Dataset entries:
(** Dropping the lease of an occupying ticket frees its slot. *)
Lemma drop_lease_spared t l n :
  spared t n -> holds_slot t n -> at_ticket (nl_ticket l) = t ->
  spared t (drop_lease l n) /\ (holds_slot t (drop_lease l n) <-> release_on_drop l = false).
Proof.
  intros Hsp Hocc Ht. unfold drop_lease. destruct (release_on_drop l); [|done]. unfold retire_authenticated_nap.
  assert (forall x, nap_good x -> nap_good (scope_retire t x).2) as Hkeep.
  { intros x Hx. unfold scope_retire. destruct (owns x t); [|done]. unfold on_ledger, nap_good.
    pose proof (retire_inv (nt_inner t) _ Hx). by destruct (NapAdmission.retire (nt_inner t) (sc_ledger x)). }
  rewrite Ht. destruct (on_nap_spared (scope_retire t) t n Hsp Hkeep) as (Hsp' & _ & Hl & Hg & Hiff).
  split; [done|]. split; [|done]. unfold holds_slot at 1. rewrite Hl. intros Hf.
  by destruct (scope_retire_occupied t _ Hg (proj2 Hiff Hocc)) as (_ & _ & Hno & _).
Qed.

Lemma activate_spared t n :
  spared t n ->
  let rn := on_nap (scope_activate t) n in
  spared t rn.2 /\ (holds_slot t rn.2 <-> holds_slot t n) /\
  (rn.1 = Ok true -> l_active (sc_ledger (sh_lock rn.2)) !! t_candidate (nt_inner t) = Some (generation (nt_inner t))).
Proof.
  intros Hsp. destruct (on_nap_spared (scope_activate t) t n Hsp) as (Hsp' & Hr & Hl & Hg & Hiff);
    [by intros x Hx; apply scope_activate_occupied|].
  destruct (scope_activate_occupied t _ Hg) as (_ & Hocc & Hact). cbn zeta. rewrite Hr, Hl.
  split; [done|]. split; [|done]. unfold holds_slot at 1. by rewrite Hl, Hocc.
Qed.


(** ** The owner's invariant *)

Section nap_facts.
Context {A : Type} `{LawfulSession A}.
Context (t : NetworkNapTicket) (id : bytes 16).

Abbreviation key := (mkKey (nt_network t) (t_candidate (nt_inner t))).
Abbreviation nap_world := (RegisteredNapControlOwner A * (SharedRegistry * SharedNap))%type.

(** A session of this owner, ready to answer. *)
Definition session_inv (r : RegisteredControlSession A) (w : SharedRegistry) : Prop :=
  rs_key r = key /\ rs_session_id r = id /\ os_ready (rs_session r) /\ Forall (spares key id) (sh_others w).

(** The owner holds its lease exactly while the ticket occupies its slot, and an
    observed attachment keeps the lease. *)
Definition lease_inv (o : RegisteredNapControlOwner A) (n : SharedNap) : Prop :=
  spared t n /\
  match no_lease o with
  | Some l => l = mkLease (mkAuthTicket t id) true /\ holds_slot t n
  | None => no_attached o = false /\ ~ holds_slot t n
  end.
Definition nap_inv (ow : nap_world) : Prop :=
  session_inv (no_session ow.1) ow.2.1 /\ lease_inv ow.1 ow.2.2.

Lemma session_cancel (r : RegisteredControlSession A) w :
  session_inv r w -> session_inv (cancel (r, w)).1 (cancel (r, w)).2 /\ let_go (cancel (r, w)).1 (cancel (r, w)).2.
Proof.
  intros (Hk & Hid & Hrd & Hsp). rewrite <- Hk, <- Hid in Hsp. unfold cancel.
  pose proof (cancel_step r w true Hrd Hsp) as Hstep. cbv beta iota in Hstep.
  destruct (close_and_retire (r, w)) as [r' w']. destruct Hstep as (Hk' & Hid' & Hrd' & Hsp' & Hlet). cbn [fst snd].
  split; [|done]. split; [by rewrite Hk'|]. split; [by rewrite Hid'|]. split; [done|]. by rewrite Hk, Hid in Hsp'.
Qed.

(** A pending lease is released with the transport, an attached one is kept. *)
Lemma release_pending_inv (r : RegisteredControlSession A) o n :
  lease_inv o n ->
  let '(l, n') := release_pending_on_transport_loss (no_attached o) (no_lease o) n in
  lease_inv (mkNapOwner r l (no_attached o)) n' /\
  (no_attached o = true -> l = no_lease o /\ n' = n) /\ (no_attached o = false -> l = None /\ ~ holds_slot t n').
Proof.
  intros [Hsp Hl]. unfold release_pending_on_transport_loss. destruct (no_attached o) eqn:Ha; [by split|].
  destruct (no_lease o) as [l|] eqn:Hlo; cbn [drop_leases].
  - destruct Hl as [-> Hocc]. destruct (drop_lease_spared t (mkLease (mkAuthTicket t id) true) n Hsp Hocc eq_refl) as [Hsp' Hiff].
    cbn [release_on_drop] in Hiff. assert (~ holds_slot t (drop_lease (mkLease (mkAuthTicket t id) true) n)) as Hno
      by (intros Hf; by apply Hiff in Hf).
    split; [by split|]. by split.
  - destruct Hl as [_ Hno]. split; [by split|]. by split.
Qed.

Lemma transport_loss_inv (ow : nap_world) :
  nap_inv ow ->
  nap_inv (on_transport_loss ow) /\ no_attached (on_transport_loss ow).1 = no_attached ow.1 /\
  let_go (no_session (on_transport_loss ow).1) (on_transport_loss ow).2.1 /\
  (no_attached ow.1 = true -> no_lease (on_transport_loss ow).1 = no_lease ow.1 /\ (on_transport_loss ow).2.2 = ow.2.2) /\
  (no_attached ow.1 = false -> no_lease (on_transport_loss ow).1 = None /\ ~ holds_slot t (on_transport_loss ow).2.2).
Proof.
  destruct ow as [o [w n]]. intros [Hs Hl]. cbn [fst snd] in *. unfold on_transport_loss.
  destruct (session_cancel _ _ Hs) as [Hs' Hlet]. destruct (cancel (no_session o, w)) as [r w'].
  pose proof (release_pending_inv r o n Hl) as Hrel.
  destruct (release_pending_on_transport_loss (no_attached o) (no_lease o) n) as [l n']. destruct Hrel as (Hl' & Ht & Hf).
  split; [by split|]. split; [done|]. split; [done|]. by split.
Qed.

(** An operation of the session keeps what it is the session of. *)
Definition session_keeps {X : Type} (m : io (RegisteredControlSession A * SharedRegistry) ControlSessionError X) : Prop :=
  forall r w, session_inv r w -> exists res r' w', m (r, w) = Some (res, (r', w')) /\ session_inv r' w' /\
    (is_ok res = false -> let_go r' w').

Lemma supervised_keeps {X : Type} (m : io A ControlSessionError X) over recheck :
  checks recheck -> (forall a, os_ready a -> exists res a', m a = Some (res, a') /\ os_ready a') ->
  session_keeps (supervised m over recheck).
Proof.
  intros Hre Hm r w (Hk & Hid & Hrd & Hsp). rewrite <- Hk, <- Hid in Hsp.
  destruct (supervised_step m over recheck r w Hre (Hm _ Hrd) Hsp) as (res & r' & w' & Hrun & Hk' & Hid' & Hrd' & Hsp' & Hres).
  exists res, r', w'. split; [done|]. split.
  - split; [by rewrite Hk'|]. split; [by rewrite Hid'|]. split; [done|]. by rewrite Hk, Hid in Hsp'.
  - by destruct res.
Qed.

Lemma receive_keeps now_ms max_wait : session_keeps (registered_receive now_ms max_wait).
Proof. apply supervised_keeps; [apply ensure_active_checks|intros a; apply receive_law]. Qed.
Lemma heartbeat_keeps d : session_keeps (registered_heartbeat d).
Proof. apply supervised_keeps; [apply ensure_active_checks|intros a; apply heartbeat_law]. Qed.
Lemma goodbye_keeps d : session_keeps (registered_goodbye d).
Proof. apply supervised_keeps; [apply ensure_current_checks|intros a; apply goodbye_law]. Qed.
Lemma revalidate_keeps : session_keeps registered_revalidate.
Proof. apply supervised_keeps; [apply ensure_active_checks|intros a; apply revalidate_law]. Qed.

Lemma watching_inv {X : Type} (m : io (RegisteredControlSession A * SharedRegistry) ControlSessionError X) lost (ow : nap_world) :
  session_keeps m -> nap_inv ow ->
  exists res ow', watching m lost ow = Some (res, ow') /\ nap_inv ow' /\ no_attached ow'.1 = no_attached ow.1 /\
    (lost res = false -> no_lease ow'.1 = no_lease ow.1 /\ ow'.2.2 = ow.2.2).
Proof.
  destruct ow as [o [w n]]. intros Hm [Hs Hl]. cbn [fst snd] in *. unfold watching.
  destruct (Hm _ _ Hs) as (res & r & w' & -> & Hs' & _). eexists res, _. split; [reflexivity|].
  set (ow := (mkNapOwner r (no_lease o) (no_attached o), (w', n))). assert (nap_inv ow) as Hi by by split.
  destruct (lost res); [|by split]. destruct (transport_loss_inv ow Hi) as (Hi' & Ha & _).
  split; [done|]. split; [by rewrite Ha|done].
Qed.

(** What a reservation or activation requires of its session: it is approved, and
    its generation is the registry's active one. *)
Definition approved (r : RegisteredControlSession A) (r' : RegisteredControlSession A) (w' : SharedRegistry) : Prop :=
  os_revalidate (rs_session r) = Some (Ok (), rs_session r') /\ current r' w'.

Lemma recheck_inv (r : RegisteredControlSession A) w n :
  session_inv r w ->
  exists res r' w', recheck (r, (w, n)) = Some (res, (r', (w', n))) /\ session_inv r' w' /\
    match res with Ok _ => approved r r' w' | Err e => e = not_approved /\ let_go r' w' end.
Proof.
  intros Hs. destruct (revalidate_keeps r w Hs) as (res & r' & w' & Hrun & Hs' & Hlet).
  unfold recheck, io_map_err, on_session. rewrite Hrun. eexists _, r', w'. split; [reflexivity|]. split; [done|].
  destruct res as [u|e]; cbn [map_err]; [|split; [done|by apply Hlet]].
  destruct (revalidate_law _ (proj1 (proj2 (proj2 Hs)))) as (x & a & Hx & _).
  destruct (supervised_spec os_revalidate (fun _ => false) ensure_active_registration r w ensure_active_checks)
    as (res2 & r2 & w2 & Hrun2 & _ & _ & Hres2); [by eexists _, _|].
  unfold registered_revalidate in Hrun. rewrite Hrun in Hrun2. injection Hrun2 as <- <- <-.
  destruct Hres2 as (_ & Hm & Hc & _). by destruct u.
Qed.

--

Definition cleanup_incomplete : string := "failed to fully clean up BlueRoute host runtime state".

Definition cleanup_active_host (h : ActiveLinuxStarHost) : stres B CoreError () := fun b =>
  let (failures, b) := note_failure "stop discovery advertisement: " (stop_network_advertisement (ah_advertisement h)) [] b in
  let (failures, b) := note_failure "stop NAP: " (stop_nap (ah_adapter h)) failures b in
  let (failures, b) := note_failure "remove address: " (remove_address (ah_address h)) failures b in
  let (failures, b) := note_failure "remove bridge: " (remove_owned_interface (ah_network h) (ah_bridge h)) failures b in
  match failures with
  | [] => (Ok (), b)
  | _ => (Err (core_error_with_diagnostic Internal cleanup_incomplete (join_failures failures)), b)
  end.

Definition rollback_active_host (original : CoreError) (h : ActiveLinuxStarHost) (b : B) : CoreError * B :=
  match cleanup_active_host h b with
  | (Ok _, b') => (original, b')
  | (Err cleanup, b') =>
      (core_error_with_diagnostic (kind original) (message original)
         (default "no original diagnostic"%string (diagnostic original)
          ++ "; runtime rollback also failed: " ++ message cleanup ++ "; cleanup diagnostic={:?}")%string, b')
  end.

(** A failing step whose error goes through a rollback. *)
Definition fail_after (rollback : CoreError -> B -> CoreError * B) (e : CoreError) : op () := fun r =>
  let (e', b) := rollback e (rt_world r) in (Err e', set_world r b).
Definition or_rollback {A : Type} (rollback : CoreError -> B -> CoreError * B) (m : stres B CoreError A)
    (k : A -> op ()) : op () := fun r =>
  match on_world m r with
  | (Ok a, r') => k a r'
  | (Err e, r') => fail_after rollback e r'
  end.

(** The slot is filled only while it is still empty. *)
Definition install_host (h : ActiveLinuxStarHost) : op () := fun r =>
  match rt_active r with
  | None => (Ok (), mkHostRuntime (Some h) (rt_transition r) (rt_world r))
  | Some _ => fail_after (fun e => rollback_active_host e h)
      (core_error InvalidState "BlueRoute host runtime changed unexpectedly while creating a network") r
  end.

Action item
The output should be exactly the lines above from the line containing "(** What a reservation" to the line containing "Lemma recheck_inv (r", inclusive, with no other lines.

Exercise output
(** What a reservation or activation requires of its session: it is approved, and
    its generation is the registry's active one. *)
Definition approved (r : RegisteredControlSession A) (r' : RegisteredControlSession A) (w' : SharedRegistry) : Prop :=
  os_revalidate (rs_session r) = Some (Ok (), rs_session r') /\ current r' w'.

Lemma recheck_inv (r : RegisteredControlSession A) w n :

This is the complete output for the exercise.